REPUBLIKA.CO.ID, PERTH -- Sejumlah wisatawan mancanegara (wisman) mengkhawatirkan pembatasan peredaran minuman beralkohol (minol) di level pedagang dan pengecer, khususnya kota-kota wisata di Indonesia. Sebagian dari mereka menilai aturan ini akan mendorong menjamurnya minuman keras (miras) oplosan yang bisa membunuh konsumen.
"Membatasi pasar berarti membatasi penjualan minuman beralkohol yang berlisensi. Ini mimpi buruk," kata seorang warga Australia, Lhani Davies, dilansir dari ABC News, Jumat (17/4). Lhani memiliki pengalaman pahit dengan miras oplosan yang banyak beredar di Indonesia.
Putranya, Liam Davies (19 tahun) meninggal akibat keracunan metanol ketika mengonsumsi miras yang diolah di sebuah bar di Lombok awal 2013 lalu. Liam datang ke Lombok bersama teman-temannya untuk merayakan tahun baru.

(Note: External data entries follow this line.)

(** X17. On every page a visitor can get to, the error callback of the
    library leaves the page idle with the failure notification and with
    the Selection, the preview and the quality as they are, so that the
    compress button is enabled again: pressing it constructs one
    compressor on the selected file at the current quality. *)
Theorem library_error_allows_retry
    (nts : float -> string) (w : World) (i : nat) (file : File) (o : Options)
    (err : JSError) :
  reachable nts w ->
  nth_error (w_compressors w) i = Some (true, file, o) ->
  exists w',
    page_step nts w (LibraryError i err) = Some w'
    /\ st_isCompressing (w_state w') = false
    /\ w_compressors w' = []
    /\ st_selectedFile (w_state w') = st_selectedFile (w_state w)
    /\ st_previewUrl (w_state w') = st_previewUrl (w_state w)
    /\ st_compressionLevel (w_state w') = st_compressionLevel (w_state w)
    /\ st_toast (w_state w')
       = Some (mkToast
           ("Compression failed: " ++ err_message err ++ ". Please try again.")
           "error")
    /\ forall f, st_selectedFile (w_state w) = Some f ->
         exists w'',
           page_step nts w' ClickCompress = Some w''
           /\ w_compressors w''
              = [(st_isRealCompressorLoaded (w_state w), f,
                  {| quality := Some (of_integer (st_compressionLevel (w_state w)) / 100)%float;
                     has_progress := true;
                     has_success := true;
                     cb_selectedFile := f;
                     cb_previewUrl := st_previewUrl (w_state w) |})].
Proof.
  intros Hr Hi. pose proof (reachable_invariant nts w Hr) as Hinv.
  destruct (pending_single w i _ Hinv Hi) as (Hp & Hw & _).
  eexists. split; [cbn [page_step]; rewrite Hi, Hw; reflexivity|].
  rewrite (error_settles nts w _ o err Hinv Hp). cbn.
  repeat (split; [reflexivity|]).
  intros f Hf. rewrite Hf. cbn.
  eexists. split; [reflexivity|].
  open_world w. cbn in Hf. subst sel.
  unfold_page. compare_urls. reflexivity.
Qed.
(** C1, as amended: the threshold is the base plus the number of filters
    plus one when there are search terms; when a filter or a search term is
    set, an item scoring 0 is excluded, one scoring above 0 and below the
    threshold is a partial match, one scoring at least the threshold is a
    full match; when nothing is set, every item is a full match at score 0. *)
Theorem classification_by_threshold :
  forall sl sl' : Instance,
    Reachable array_sort sl ->
    performSearch_ sl = Normal sl' ->
    let threshold := s_threshold (s_ sl') in
    threshold
    = o_baseThreshold (o_ sl') + Z.of_nat (List.length (s_filters (s_ sl')))
      + (if Nat.eqb (List.length (s_searchTerms (s_ sl'))) 0 then 0 else 1)
    /\ (s_searchTerms (s_ sl') <> [] \/ s_filters (s_ sl') <> [] ->
        forall m, In m (s_allItems (s_ sl')) ->
          (m_relevance m = 0 ->
           ~ In m (matches_array (s_ sl')) /\ ~ In m (s_partial (s_ sl')))
          /\ (0 < m_relevance m < threshold ->
              In m (s_partial (s_ sl')) /\ ~ In m (matches_array (s_ sl')))
          /\ (threshold <= m_relevance m ->
              In m (matches_array (s_ sl')) /\ ~ In m (s_partial (s_ sl'))))
    /\ (s_searchTerms (s_ sl') = [] -> s_filters (s_ sl') = [] ->
        forall m, In m (s_allItems (s_ sl')) ->
          m_relevance m = 0
          /\ In m (matches_array (s_ sl')) /\ ~ In m (s_partial (s_ sl'))).
Proof.
  intros sl sl' Hreach H threshold.
  pose proof (Reachable_Inv array_sort array_sort_permutes sl Hreach) as HI.
  destruct (performSearch_result sl sl' HI H) as (Hthr & Hbase & _ & _ & Hcases).
  fold threshold in Hthr, Hcases.
  assert (Hformula :
            threshold
            = o_baseThreshold (o_ sl') + Z.of_nat (List.length (s_filters (s_ sl')))
              + (if Nat.eqb (List.length (s_searchTerms (s_ sl'))) 0 then 0 else 1)).
  { rewrite Hthr. f_equal.
    destruct (s_searchTerms (s_ sl')); [reflexivity|]. cbn. reflexivity. }
  split; [exact Hformula|]. split.
  - intros Hcon m Hm.
    assert (Hpos : 1 <= threshold).
    { rewrite Hformula, Hbase.
      destruct Hcon as [Ht | Hf].
      - destruct (s_searchTerms (s_ sl')); [contradiction|]. cbn. lia.
      - destruct (s_filters (s_ sl')); [contradiction|].
        destruct (Nat.eqb _ 0); cbn [List.length]; lia. }
    destruct Hcases as [(_ & Hfull & Hpart) | (Ht & Hf & _)];
      [|destruct Hcon; contradiction].
    rewrite Hfull, Hpart. rewrite !filter_In. unfold is_full, is_partial.
    repeat split; intros; try tauto.
    + intros [_ Hx]. replace (m_relevance m =? 0) with true in Hx
        by (symmetry; apply Z.eqb_eq; assumption). discriminate.
    + intros [_ Hx]. replace (m_relevance m =? 0) with true in Hx
        by (symmetry; apply Z.eqb_eq; assumption). discriminate.
    + replace (m_relevance m =? 0) with false by (symmetry; apply Z.eqb_neq; lia).
      replace (m_relevance m <? threshold) with true
        by (symmetry; apply Z.ltb_lt; lia).
      reflexivity.
    + intros [_ Hx].
      replace (m_relevance m <? threshold) with true in Hx
        by (symmetry; apply Z.ltb_lt; lia).
      rewrite andb_false_r in Hx. discriminate.
    + replace (m_relevance m =? 0) with false by (symmetry; apply Z.eqb_neq; lia).
      replace (m_relevance m <? threshold) with false
        by (symmetry; apply Z.ltb_ge; lia).
      reflexivity.
    + intros [_ Hx].
      replace (m_relevance m <? threshold) with false in Hx
        by (symmetry; apply Z.ltb_ge; lia).
      rewrite andb_false_r in Hx. discriminate.
  - intros Ht Hf m Hm.
    destruct Hcases as [([Hx | Hx] & _) | (_ & _ & Hall & Hfull & Hpart)];
      try contradiction.
    rewrite Hfull, Hpart. rewrite Hall in Hm.
    apply in_map_iff in Hm as (k & <- & Hk).
    repeat split; auto.
    rewrite Hall. apply in_map. exact Hk.
Qed.
Lemma rep_of_loc m l : 0 <= m -> Rep (4 * m + loc_code l) 2 (shr_record_of_loc m l).
Proof.
  intros Hm. unfold Rep. change (2 ^ 2) with 4. change (2 ^ (2 - 1)) with 2.
  assert (H1 : (4 * m + loc_code l) / 4 = m).
  { pose proof (loc_code_range l). symmetry. apply (Z.div_unique _ 4 m (loc_code l)); lia. }
  assert (H2 : forall q r, loc_code l = 2 * q + r -> 0 <= r < 2 ->
               (4 * m + loc_code l) / 2 = 2 * m + q /\ (4 * m + loc_code l) mod 2 = r).
  { intros q r E Hr. split; [symmetry; apply (Z.div_unique _ 2 _ r) | symmetry; apply (Z.mod_unique _ 2 (2 * m + q))]; lia. }
  rewrite H1.
  destruct l as [|[]]; simpl shr_record_of_loc; simpl shr_m; simpl shr_r; simpl shr_s.
  - destruct (H2 0 0) as [-> ->]; [reflexivity|lia|].
    rewrite Z.add_0_r, Z.odd_mul. repeat split; reflexivity.
  - destruct (H2 1 0) as [-> ->]; [reflexivity|lia|].
    rewrite Z.add_comm, Z.odd_add_mul_2. repeat split; reflexivity.
  - destruct (H2 0 1) as [-> ->]; [reflexivity|lia|].
    rewrite Z.add_0_r, Z.odd_mul. repeat split; reflexivity.
  - destruct (H2 1 1) as [-> ->]; [reflexivity|lia|].
    rewrite Z.add_comm, Z.odd_add_mul_2. repeat split; reflexivity.
Qed.

Lemma rne_of_rep N j mrs :
  0 <= N -> 1 <= j -> Rep N j mrs ->
  round_nearest_even (shr_m mrs) (loc_of_shr_record mrs) = Np.rne_shift N j.
Proof.
  intros HN Hj (Hm & Hr & Hs). destruct mrs as [m r s]. simpl in Hm, Hr, Hs.
  pose proof (pow2_pos (j - 1) ltac:(lia)) as Hp.
  assert (Hpow : 2 ^ j = 2 ^ (j - 1) * 2).
  { replace j with (j - 1 + 1) at 1 by lia. rewrite Z.pow_add_r by lia. reflexivity. }
  unfold Np.rne_shift. rewrite <- Hm.
  assert (Hmod : N mod 2 ^ j = N mod 2 ^ (j - 1) + 2 ^ (j - 1) * ((N / 2 ^ (j - 1)) mod 2)).
  { rewrite Hpow at 1. apply Z.rem_mul_r; lia. }
  rewrite Hmod. rewrite Zodd_mod in Hr.
  pose proof (Z.mod_pos_bound N (2 ^ (j - 1)) Hp) as Ha.
  pose proof (Z.mod_pos_bound (N / 2 ^ (j - 1)) 2 ltac:(lia)) as Hb.
  revert Hr Hs Ha Hb.
  generalize (N mod 2 ^ (j - 1)) ((N / 2 ^ (j - 1)) mod 2). intros a b Hr Hs Ha Hb.
  destruct (Z.compare_spec (2 * (a + 2 ^ (j - 1) * b)) (2 ^ j)) as [C|C|C];
    destruct (Z.eqb_spec b 1), (Z.eqb_spec a 0); simpl in Hr, Hs; subst r s;
    simpl; try reflexivity; nia.
Qed.

Lemma shr_rep N m e l n :
  0 <= m -> N = 4 * m + loc_code l -> 0 <= n ->
  let '(mrs, e') := shr (shr_record_of_loc m l) e n in
  Rep N (2 + n) mrs /\ e' = e + n.
Proof.
  intros Hm HN Hn. pose proof (loc_code_range l).
  unfold shr. destruct n as [|p|p]; [| |lia].
  - split; [|lia]. subst N. now apply rep_of_loc.
  - split; [|reflexivity]. apply iter_shr_1_rep; [lia|lia|]. subst N. now apply rep_of_loc.
Qed.

Lemma shr_nonpos mrs e n : n <= 0 -> shr mrs e n = (mrs, e).
Proof. intros H. destruct n; [reflexivity|lia|reflexivity]. Qed.

Lemma Zdigits2_log2 m : 0 < m -> Zdigits2 m = Z.log2 m + 1.
Proof. intros H. destruct m; try lia. apply digits2_log2. Qed.
(** What [_cleanup_paths] does to the disk depends on the disk only. *)
Lemma cleanup_disk_congr (paths : list (option string)) (w1 w2 : world) :
  disk w1 = disk w2 ->
  disk (App._cleanup_paths paths w1) = disk (App._cleanup_paths paths w2).
Proof.
  revert w1 w2. induction paths as [|[q|] paths IH]; intros w1 w2 Hd; simpl;
    [done| |by apply IH].
  destruct (String.eqb q ""); [by apply IH|].
  rewrite Hd. destruct (OS.remove q (disk w2)); by apply IH.
Qed.

(** After a save that the system refused, the cleanup of the [except]
    branch finds nothing it can remove at that path. *)
Lemma cleanup_refused (p : string) (w : world) (e : exn)
    (rest : list (option string)) :
  OS.write_error p (disk w) = Some e ->
  disk (App._cleanup_paths (Some p :: rest) w)
  = disk (App._cleanup_paths rest w).
Proof.
  intros Hw. simpl. destruct (String.eqb p "") eqn:Hp; [done|].
  apply String.eqb_neq in Hp.
  destruct (remove_after_refused_write p (disk w) e Hw Hp) as [e' ->].
  by apply cleanup_disk_congr.
Qed.

(** A file that was just written where the system allowed it can be
    cleared. *)
Lemma written_clearable (p : string) (t : Z) (d : gmap string OS.node) :
  OS.write_error p d = None -> clearable (<[p := OS.regular_file t]> d) p.
Proof.
  intros Hw. split; [|by rewrite lookup_insert_eq].
  intros ->. by unfold OS.write_error in Hw.
Qed.

Lemma clearable_insert (d : gmap string OS.node) (q p : string) (t : Z) :
  clearable d p -> clearable (<[q := OS.regular_file t]> d) p.
Proof.
  intros [Hne Hnode]. split; [done|].
  destruct (decide (q = p)) as [->|Hqp].
  - by rewrite lookup_insert_eq.
  - by rewrite lookup_insert_ne.
Qed.

End Cleanup.

(** ** POST /merge *)

Section MergeLoop.
Context `{Externals}.
(** X6.  The search has no defence against a parent cycle: from a node of
    a set of live elements that all lack the class and all have their
    parent in the set, a class search has not ended after any number of
    invocations. *)
Theorem class_search_diverges_on_cycle (d : Document) (cyc : node → Prop) c :
  (∀ n, cyc n →
     ∃ e p, d !! n = Some e ∧ (c ∉ classList e) ∧
            parentElement e = Some p ∧ cyc p) →
  ∀ fuel n, cyc n →
    getAncestorByClassRecursive fuel c PclassList n d = (Diverge, d).
Proof.
  intros Hclosed fuel. induction fuel as [|fuel IH]; intros n Hn; [done|].
  destruct (Hclosed n Hn) as (e & p & He & Hc & Hp & Hcp).
  rewrite (search_step _ _ _ _ _ _ He), Hp. cbn [get_property].
  rewrite bool_decide_eq_false_2 by done. by apply IH.
Qed.

Lemma class_search_diverges_on_cycle_witness :
  getAncestorByClassRecursive 7 "menu" PclassList 1%positive cyclic_doc
    = (Diverge, cyclic_doc).
Proof.
  apply (class_search_diverges_on_cycle cyclic_doc
           (λ n, n = 1%positive ∨ n = 2%positive) "menu").
  - intros n [-> | ->].
    + exists (mkElement "" "DIV" [] (Some 2%positive)), 2%positive.
      split; [reflexivity|]. split; [apply not_elem_of_nil|].
      split; [reflexivity | by right].
    + exists (mkElement "" "DIV" [] (Some 1%positive)), 1%positive.
      split; [reflexivity|]. split; [apply not_elem_of_nil|].
      split; [reflexivity | by left].
  - by left.
Defined.

Lemma chain_get_parent (d : Document) n l k m :
  chain d n l → l !! k = Some m →
  get_parent (new_HTMLElement m) d
    = (Return (new_HTMLElement <$> l !! S k), d).
Proof.
  intros Hc. revert k.
  induction Hc as [n e Hn Hp | n e p l Hn Hp Hc IH]; intros k Hk.
  - destruct k as [|k]; [|done]. simplify_eq/=.
    unfold get_parent. cbn [element].
    by rewrite (bind_read _ _ _ _ Hn), Hp.
  - destruct k as [|k].
    + simplify_eq/=. unfold get_parent. cbn [element].
      rewrite (bind_read _ _ _ _ Hn), Hp.
      by destruct (chain_head _ _ _ Hc) as [l' ->].
    + apply (IH k Hk).
Qed.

Metanol adalah bahan kimia beracun yang sering ditambahkan untuk meningkatkan kandungan alkohol pada minuman oplosan. Wisman muda yang belum berpengalaman atau baru pertama kali mendatangi suatu negara, seperti Indonesia dinilai berisiko tinggi mengonsumsi miras oplosan ini. Selain Liam, ada sejumlah catatan kasus kematian wisman di Indonesia akibat keracunan miras oplosan.
Pada 2012, seorang pemain rugby asal Perth, Michael Denton meninggal di Bali. Hasil otopsi menunjukkan penyebab kematiannya adalah keracunan metanol akibat miras oplosan.
Desember 2012, seorang remaja Sydney menjadi buta setelah minum koktail yang mengandung metanol dalam perayaan liburan sekolahnya di Bali. Pada Juni tahun yang sama, seorang backpacker Swedia, Johan Lundin keracunan mojito yang dicampur metanol di Lombok.
Efek keracunan metanol mulai dar muntah, sakit kepala, dan nyeri lambung. Tingkat parahnya bisa menyebabkan koma, gagal jantung, hingga kasus ekstrem berupa kematian. Kebutaan juga bisa terjadi beberapa jam, hingga kebutaan permanen.